第39話:二江キワミの場合
「ほわー」
さて、キラの悩みを聞いて、それから東京のグランドホテルに顔を出す。ドレスコードがあるんじゃないかというくらい格式の高いホテルだ。まぁ言ってしまえば高級ホテル。俺はそこで悩んでいるキワミと相対していた。
「……旦那様」
旦那じゃないんだが、まぁそれはいいか。
「どうかしたか?」
「……魔法少女が……戦争に使われるかもしれないんです……」
血を吐くような思いで言っていることはわかるんだが、既に知ってるんだよなー。
「で、究極少女アルテミストは参加するのか?」
「……せざるを得ない……というところです」
基金としても魔法少女の総動員は願うところだろう。というか、そうしなければメターマンを相手に戦えない。侵攻先は無雲帝国。つまりキワミの住んでいる独富島だ。同島に住んでいる民にしてみれば、盛大な裏切りだろう。
「じゃあキワミはどうしたい?」
「……人を殺したくないです。……それにお父様もお母様も独富島にいる」
そこに米軍が侵攻をするという。メターマンからの護衛が魔法少女の仕事とはいえ、メターマンを排除すれば米軍は嬉々として無雲帝国を侵略するだろう。
「じゃあ守ってやれよ」
「……無雲帝国を? ……米軍を?」
どっちも、だ。
「……どういうことですか?」
眼鏡越しに、キワミは俺を見つめる。
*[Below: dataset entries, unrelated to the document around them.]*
(* ===== verification/LmdbView.v ===== *)
(** * The blocks in an LMDB store

    [LmdbRepoStore] keeps the contract of [RepoStore]: what [get], [put] and [del] answer
    whenever they return is what a finite map answers, whatever was pinned, synced or
    evicted before. The theorems on objects, commits and branches apply to it. *)

From S2P Require Import Prelude Serde Types Block Store Utils LmdbRepoStore.
Import LmdbRepoStoreOps.

(** A computation that returns ran all its parts. *)
Lemma bind_Ret {A B} (m : outcome A) (f : A → outcome B) r :
  (m ≫= f) = Ret r → ∃ a, m = Ret a ∧ f a = Ret r.
Proof. destruct m as [a| |]; [|done|done]. cbn. eauto. Qed.
Lemma unwrap_Ret {A} (o : option A) a : unwrap o = Ret a → o = Some a.
Proof. destruct o; [|done]. by intros [= ->]. Qed.

(** Takes [H : m = Ret r] apart. *)
Ltac run_inv H :=
  repeat match type of H with
  | _ ≫= _ = Ret _ =>
      let a := fresh "x" in let Ha := fresh "Hx" in
      apply bind_Ret in H as (a & Ha & H); try apply unwrap_Ret in Ha
  end.

Section View.
Context `{!SingleStore, !MultiIntegerStore, !SingleStoreLaws, !MultiIntegerStoreLaws}.
Context `{!Crypto} `{!Serde Block, !Serde Digest, !Serde BlockMeta}.
Context `{!SerdeLaws Block, !SerdeLaws Digest, !SerdeLaws BlockMeta}.
Implicit Types (s : LmdbRepoStore).

(** An entry of the main database: a block under its identifier. *)
Definition good_entry (k v : bytes) : Prop :=
  ∃ b : Block, k = to_vec (Block_get_id b) ∧ v = to_vec b ∧ serde_skip b = b.
Definition main_ok (m : gmap bytes bytes) : Prop := map_Forall good_entry m.

(** The blocks of a database. *)
Definition decode_blocks (m : gmap bytes bytes) : gmap BlockId Block :=
  map_fold (λ k v M, match from_slice (A := Digest) k, from_slice (A := Block) v with
                     | Some id, Some b => <[id := b]> M
                     | _, _ => M
                     end) ∅ m.

#[local] Instance digest_inj : Inj (=) (=) (to_vec (A := Digest)).
Proof. intros x y Hxy%to_vec_inj_skip. apply Hxy. Qed.

Lemma decode_blocks_lookup m id :
  main_ok m → decode_blocks m !! id = m !! to_vec id ≫= from_slice.
Proof.
  unfold decode_blocks. revert id. apply (map_fold_weak_ind
    (λ M m, ∀ id, main_ok m → M !! id = m !! to_vec id ≫= from_slice)); [by intros; rewrite !lookup_empty|].
  intros k v m' M Hk IH id Hok. unfold main_ok in Hok.
  apply map_Forall_insert in Hok as [(b & -> & -> & Hb) Hok]; [|done].
  rewrite !from_slice_to_vec, Hb. unfold serde_skip, serde_skip_default.
  destruct (decide (Block_get_id b = id)) as [<-|Hne].
  - rewrite !lookup_insert_eq. cbn. by rewrite from_slice_to_vec, Hb.
  - rewrite !lookup_insert_ne by (try intros ?%(inj to_vec); done). by apply IH.
Qed.

Definition lmdb_view s : gmap BlockId Block := decode_blocks (ss_view (main_store s)).
Definition lmdb_ok s : Prop := main_ok (ss_view (main_store s)).

(** Blocks are found under their identifiers, and nothing else is. *)
Lemma main_lookup s id v : lmdb_ok s → ss_view (main_store s) !! to_vec id = Some v →
  ∃ b, v = to_vec b ∧ lmdb_view s !! id = Some b ∧ serde_skip b = b ∧ Block_get_id b = id.
Proof.
  intros Hok Hv. destruct (Hok _ _ Hv) as (b & Hk%(inj to_vec) & -> & Hb). exists b.
  unfold lmdb_view. rewrite decode_blocks_lookup, Hv by done. cbn. by rewrite from_slice_to_vec, Hb.
Qed.
Lemma main_lookup_none s id : lmdb_ok s →
  ss_view (main_store s) !! to_vec id = None → lmdb_view s !! id = None.
Proof. intros Hok Hv. unfold lmdb_view. by rewrite decode_blocks_lookup, Hv. Qed.
Lemma view_lookup s id b : lmdb_ok s → lmdb_view s !! id = Some b →
  ss_view (main_store s) !! to_vec id = Some (to_vec b) ∧ serde_skip b = b ∧ Block_get_id b = id.
Proof.
  intros Hok Hb. destruct (ss_view (main_store s) !! to_vec id) as [v|] eqn:Hv.
  - destruct (main_lookup s id v Hok Hv) as (b' & -> & Hb' & ? & ?). naive_solver.
  - apply (main_lookup_none s id Hok) in Hv. congruence.
Qed.

Lemma decode_insert m b :
  main_ok m → main_ok (<[to_vec (Block_get_id b) := to_vec b]> m) ∧
  decode_blocks (<[to_vec (Block_get_id b) := to_vec b]> m) =
  <[Block_get_id b := serde_skip b]> (decode_blocks m).
Proof.
  intros Hok. assert (Hok' : main_ok (<[to_vec (Block_get_id b) := to_vec b]> m)).
  { apply map_Forall_insert_2; [|done]. exists (serde_skip b).
    by rewrite get_id_skip, to_vec_skip, skip_idemp. }
  split; [done|]. apply map_eq. intros id. rewrite decode_blocks_lookup by done.
  destruct (decide (Block_get_id b = id)) as [<-|Hne].
  - rewrite !lookup_insert_eq. cbn. apply from_slice_to_vec.
  - rewrite !lookup_insert_ne by (try intros ?%(inj to_vec); done). by rewrite decode_blocks_lookup.
Qed.
Lemma decode_delete m id :
  main_ok m → main_ok (delete (to_vec id) m) ∧
  decode_blocks (delete (to_vec id) m) = delete id (decode_blocks m).
Proof.
  intros Hok. assert (Hok' : main_ok (delete (to_vec id) m)) by (by apply map_Forall_delete).
  split; [done|]. apply map_eq. intros j. rewrite decode_blocks_lookup by done.
  destruct (decide (id = j)) as [<-|Hne].
  - by rewrite !lookup_delete_eq.
  - rewrite !lookup_delete_ne by (try intros ?%(inj to_vec); done). by rewrite decode_blocks_lookup.
Qed.

(** ** What the parts of the methods leave alone *)

Lemma remove_from_lru_Ret k t s s' : remove_from_lru k t s = Ret s' →
  ∃ db, mi_delete (recently_used_store s) t k = Some db ∧ s' = set_recently_used s db.
Proof. intros Hrun. unfold remove_from_lru in Hrun. run_inv Hrun. injection Hrun as <-. eauto. Qed.
Lemma add_to_lru_Ret k t s s' : add_to_lru k t s = Ret s' →
  ∃ db, mi_put_append (recently_used_store s) t k = Some db ∧ s' = set_recently_used s db.
Proof. intros Hrun. unfold add_to_lru in Hrun. run_inv Hrun. injection Hrun as <-. eauto. Qed.
Lemma meta_put_Ret k m s s' : meta_put k m s = Ret s' →
  ∃ db, ss_view db = <[k := to_vec m]> (ss_view (meta_store s)) ∧ s' = set_meta s db.
Proof.
  intros Hrun. unfold meta_put in Hrun. run_inv Hrun. injection Hrun as <-.
  apply ss_put_law in Hx. eauto.
Qed.
Lemma meta_delete_Ret k s s' : meta_delete k s = Ret s' →
  ∃ db, ss_view db = delete k (ss_view (meta_store s)) ∧ s' = set_meta s db.
Proof.
  intros Hrun. unfold meta_delete in Hrun. run_inv Hrun. injection Hrun as <-.
  apply ss_delete_law in Hx. eauto.
Qed.

Lemma touch_main k s s' : touch k s = Ret s' →
  main_store s' = main_store s ∧ expiry_store s' = expiry_store s ∧ clock s' = clock s.
Proof.
  intros Hrun. unfold touch in Hrun. run_inv Hrun.
  destruct x as [[p u []]|]; cbn in Hrun; [|by simplify_eq..].
  run_inv Hrun. apply meta_put_Ret in Hrun as (db & _ & ->). cbn.
  destruct p; cbn in Hx1; [by simplify_eq|]. run_inv Hx1.
  apply remove_from_lru_Ret in Hx2 as (? & _ & ->). by apply add_to_lru_Ret in Hx1 as (? & _ & ->).
Qed.
Lemma forget_main k s s' : forget k s = Ret s' →
  main_store s' = main_store s ∧ expiry_store s' = expiry_store s ∧ clock s' = clock s.
Proof.
  intros Hrun. unfold forget in Hrun. run_inv Hrun. destruct x as [m|]; [|by simplify_eq].
  run_inv Hrun. apply meta_delete_Ret in Hrun as (? & _ & ->).
  destruct (_ =? 0)%N; [by simplify_eq|]. by apply remove_from_lru_Ret in Hx0 as (? & _ & ->).
Qed.

(** What [get], [put] and [del] do to the main database. *)
Lemma lmdb_get_main id s r s' : lmdb_ok s → get id s = Ret (r, s') →
  main_store s' = main_store s ∧ expiry_store s' = expiry_store s ∧
  match lmdb_view s !! id with
  | Some b => r = Ok b ∧ touch (to_vec id) s = Ret s'
  | None => r = Err StorageError_NotFound ∧ s' = s
  end.
Proof.
  intros Hok Hrun. unfold get in Hrun. rewrite ss_get_law in Hrun.
  destruct (ss_view (main_store s) !! to_vec id) as [v|] eqn:Hv.
  - destruct (main_lookup s id v Hok Hv) as (b & -> & Hb & Hskip & Hid).
    run_inv Hrun. rewrite from_slice_to_vec, Hskip in Hrun. destruct (touch_main _ _ _ Hx) as (? & ? & ?).
    destruct (decide _) in Hrun; [done|]. injection Hrun as <- <-. by rewrite Hb.
  - rewrite (main_lookup_none s id Hok Hv). injection Hrun as <- <-. done.
Qed.
Lemma lmdb_put_main b s r s' : put b s = Ret (r, s') → r = Ok (Block_id b) ∧
  ss_view (main_store s') = <[to_vec (Block_id b) := to_vec b]> (ss_view (main_store s)) ∧
  meta_store s' = meta_store s ∧ recently_used_store s' = recently_used_store s ∧
  clock s' = clock s ∧
  match Block_expiry b with
  | Some t => mi_put (expiry_store s) t (to_vec (Block_id b)) = Some (expiry_store s')
  | None => expiry_store s' = expiry_store s
  end.
Proof.
  intros Hrun. unfold put in Hrun. run_inv Hrun. injection Hrun as <- <-. unfold main_put in Hx. run_inv Hx.
  injection Hx as <-. apply ss_put_law in Hx1.
  destruct (Block_expiry b) as [t|]; [|by injection Hx0 as <-].
  unfold expiry_put in Hx0. run_inv Hx0. by injection Hx0 as <-.
Qed.
Lemma lmdb_del_main id s r s' : lmdb_ok s → del id s = Ret (r, s') →
  match lmdb_view s !! id with
  | Some b => ∃ s1, r = Ok (b, len (to_vec b)) ∧ forget (to_vec id) s = Ret s1 ∧
      ss_view (main_store s') = delete (to_vec id) (ss_view (main_store s)) ∧
      meta_store s' = meta_store s1 ∧ recently_used_store s' = recently_used_store s1 ∧
      clock s' = clock s ∧
      match Block_expiry b with
      | Some t => mi_delete (expiry_store s) t (to_vec id) = Some (expiry_store s')
      | None => expiry_store s' = expiry_store s
      end
  | None => r = Err StorageError_NotFound ∧ s' = s
  end.
Proof.
  intros Hok Hrun. unfold del in Hrun. rewrite ss_get_law in Hrun. cbn [unwrap mbind outcome_bind] in Hrun.
  destruct (ss_view (main_store s) !! to_vec id) as [v|] eqn:Hv.
  2:{ rewrite (main_lookup_none s id Hok Hv). injection Hrun as <- <-. done. }
  destruct (main_lookup s id v Hok Hv) as (b & -> & Hb & Hskip & Hid). rewrite Hb.
  rewrite from_slice_to_vec, Hskip in Hrun. cbn [unwrap mbind outcome_bind] in Hrun. run_inv Hrun.
  injection Hrun as <- <-. exists x. unfold main_delete in Hx0. run_inv Hx0. injection Hx0 as <-.
  apply ss_delete_law in Hx2. destruct (forget_main _ _ _ Hx) as (Hm & He & Hc).
  rewrite <- Hm, <- He, <- Hc. cbn in *.
  destruct (Block_expiry b) as [t|]; [|by injection Hx1 as <-].
  unfold expiry_delete in Hx1. run_inv Hx1. by injection Hx1 as <-.
Qed.

(** ** The contract *)

#[export] Instance LmdbRepoStore_RepoStore : RepoStore LmdbRepoStore := {
  store_get := get;
  store_put := put;
  store_del := del
}.

#[export, refine] Instance LmdbRepoStore_RepoStoreSpec : RepoStoreSpec LmdbRepoStore := {
  store_inv := lmdb_ok;
  store_view := lmdb_view
}.
Proof.
  - intros s id b Hok Hb. by destruct (view_lookup s id b Hok Hb) as (_ & ? & ?).
  - intros s id r s' Hok Hget. destruct (lmdb_get_main id s r s' Hok Hget) as (Hm & _ & Hr).
    unfold lmdb_ok, lmdb_view in *. rewrite Hm. split_and!; [done..|].
    destruct (decode_blocks _ !! id) as [b|] eqn:Hb; [|apply Hr]. destruct Hr as [-> _].
    destruct (view_lookup s id b Hok Hb) as (_ & Hskip & Hid).
    exists b. split_and!; [done..| |]; rewrite <- Hskip; [apply id_ok_skip|by destruct b].
  - intros s b r s' Hok Hid Hput. destruct (lmdb_put_main b s r s' Hput) as (-> & Hm & _).
    rewrite Hid in *. destruct (decode_insert (ss_view (main_store s)) b Hok) as [Hok' Hview].
    unfold lmdb_ok, lmdb_view. by rewrite Hm.
  - intros s id r s' Hok Hdel. pose proof (lmdb_del_main id s r s' Hok Hdel) as Hr.
    destruct (lmdb_view s !! id) as [b|] eqn:Hb.
    + destruct Hr as (s1 & -> & _ & Hm & _). destruct (view_lookup s id b Hok Hb) as (_ & Hskip & _).
      destruct (decode_delete (ss_view (main_store s)) id Hok) as [Hok' Hview].
      unfold lmdb_ok, lmdb_view. rewrite Hm. split; [done|]. by exists b, (len (to_vec b)).
    + destruct Hr as [-> ->]. done.
Defined.
End View.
やっぱ可愛いよなぁ。二江キワミ。三美姫と呼ばれるだけはある。
「米軍を止めることが双方の被害を食い止めること。そうは思わないか」
「……でも魔法少女は今回米軍に雇われて……」
「だがいわゆる人命の救護が目的だろ? であれば最もスマートなのは?」
「……米軍に侵攻を止めさせること」
「魔法少女は戦争に加担しない。そして人命の救護が最優先。とすれば、何をすればいいのか。大体わかるだろ?」
俺がそう言うと、
「…………ッ」
キワミは俺の胸に飛び込んできて、そのままキスをした。
「……ありがとう……旦那様」
「戦争なんて馬鹿げているんだよ。人命救護最優先なら、契約に違反しない」
「……ですよね」
「悩みは払拭できたか?」
「……旦那様……大好き♡」
「俺もキワミは好きだぞ」
俺がそう言うと衣擦れの音がした。シュルリ、と。そしてパサッとキワミのドレスが床に落ちた。
「キワミ……さーん?」
「……やっぱりボクは間違ってなかった。……旦那様こそお仕えするにふさわしい御方」
愛らしい顔。手入れの行き届いた髪。豊満な胸。くびれたウェスト。安産型の尻。全部が見えていた。
「……旦那様。……大好きです♡」
「いいけど。親御さんの許可は取っているんだろうな?」
「……旦那様に恥ずかしい写真を撮られて……服従しない女なんていないと思います」
あながちいると思うぞと言えない自分が憎い。
「その、キワミはいいのか?」
「……旦那様に全てを捧げます」
「家も何もかもをか?」
「……旦那様が欲しいと仰るなら」
「俺はお前が欲しい」
「……旦那様♡ ……ご命令ください♡ ……ボクは何をすればいいですか?」
「じゃあ――――を広げて――――を弄りながら、ついでに――――を弄べ」
「……はい♡ ……旦那様の仰る通りに♡」
そうして夜が更けていく。最高級のホテルで、俺の命令を聞くキワミ。その淫靡さに俺のモノも大興奮。このままお預けだと気が狂いそうになるので、謹んでキワミを弄ることにした。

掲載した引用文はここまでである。